• Exercise details
Every line with "intros" in it should be copied from the data.

• Collected data
_ _ _

(** ** The traceroute endpoint *)

(** X11.  [handle_traceroute] runs at most one command, and only after its checks: the
    command line is [traceroute] or [traceroute6], [-m], the decimal max_hops,
    which lies between 1 and 64, and the target as given, which
    consists of letters, digits, [.], [:] and [-] with at least one letter
    or digit.  Conversely such a request does run that command.  The check
    of the target looks at no position: a target that begins with [-] passes
    whenever the rest is alphanumeric. *)
Theorem traceroute_runs_one_checked_command :
  forall (params : gmap string string) (h : Host),
    let ipv6 := String.eqb (lower (default "false"%string (params !! "ipv6"%string)))
                           "true" in
    let program := if ipv6 then "traceroute6"%string else "traceroute"%string in
    (commands (handle_traceroute params h).2 = commands h \/
     exists (target : string) (n : Z),
       params !! "target"%string = Some target /\
       int_of_str (default "30"%string (params !! "max_hops"%string)) = Ok n /\
       1 <= n <= 64 /\ plain_target target /\
       commands (handle_traceroute params h).2 =
         commands h ++ [[program; "-m"%string; str_int n; target]]) /\
    (forall (target : string) (n : Z),
        params !! "target"%string = Some target ->
        int_of_str (default "30"%string (params !! "max_hops"%string)) = Ok n ->
        1 <= n <= 64 -> plain_target target ->
        commands (handle_traceroute params h).2 =
          commands h ++ [[program; "-m"%string; str_int n; target]]) /\
    (forall s : string, isalnum s = true -> plain_target ("-" +:+ s)).
Proof.
  intros params h ipv6 program.
  assert (Hrun : forall (target : string) (n : Z),
             params !! "target"%string = Some target ->
             int_of_str (default "30"%string (params !! "max_hops"%string)) = Ok n ->
             1 <= n <= 64 -> plain_target target ->
             commands (handle_traceroute params h).2 =
               commands h ++ [[program; "-m"%string; str_int n; target]]).
  { intros target n Ht Hn Hrange Hplain.
    unfold handle_traceroute. unfold bind at 1. unfold lift at 1. rewrite Hn, Ht.
    rewrite (plain_target_nonempty target Hplain).
    replace ((n <? 1) || (n >? 64)) with false
      by (symmetry; apply orb_false_iff; lia).
    apply target_check_plain in Hplain. rewrite Hplain. cbn [negb].
    fold ipv6. fold program.
    unfold bind at 1. unfold log_line at 1.
    unfold bind at 1. unfold execute at 1. cbn [run commands time_ms log].
    destruct (run h _); reflexivity. }
  split; [| split; [exact Hrun | exact plain_target_dash]].
  destruct (int_of_str (default "30"%string (params !! "max_hops"%string)))
    as [n | e] eqn:Hn.
  2:{ left. unfold handle_traceroute. unfold bind at 1. unfold lift at 1. by rewrite Hn. }
  destruct (params !! "target"%string) as [target |] eqn:Ht.
  2:{ left. unfold handle_traceroute. unfold bind at 1. unfold lift at 1. by rewrite Hn, Ht. }
  destruct (String.eqb target "") eqn:Hempty.
  { left. unfold handle_traceroute. unfold bind at 1. unfold lift at 1.
    by rewrite Hn, Ht, Hempty. }
  destruct ((n <? 1) || (n >? 64)) eqn:Hrange.
  { left. unfold handle_traceroute. unfold bind at 1. unfold lift at 1.
    by rewrite Hn, Ht, Hempty, Hrange. }
  destruct (target_check target) eqn:Hcheck.
  2:{ left. unfold handle_traceroute. unfold bind at 1. unfold lift at 1.
      by rewrite Hn, Ht, Hempty, Hrange, Hcheck. }
  right. exists target, n. apply orb_false_iff in Hrange.
  apply target_check_plain in Hcheck.
  split; [reflexivity |]. split; [reflexivity |]. split; [lia |].
  split; [exact Hcheck |]. apply Hrun; [reflexivity | reflexivity | lia | exact Hcheck].
Qed.

Lemma traceroute_runs_one_checked_command_witness :
  commands (handle_traceroute {[ "target"%string := "-f"%string ]} host_ok).2 =
    [["traceroute"; "-m"; str_int 30; "-f"]%string].
Proof.
  destruct (traceroute_runs_one_checked_command {[ "target"%string := "-f"%string ]} host_ok)
    as (_ & Hrun & Hdash).
  apply (Hrun "-f"%string 30).
  - vm_compute. reflexivity.
  - vm_compute. reflexivity.
  - lia.
  - apply (Hdash "f"%string). reflexivity.
Defined.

_ _ _

• Answer box
  intros params h ipv6 program.
  { intros target n Ht Hn Hrange Hplain.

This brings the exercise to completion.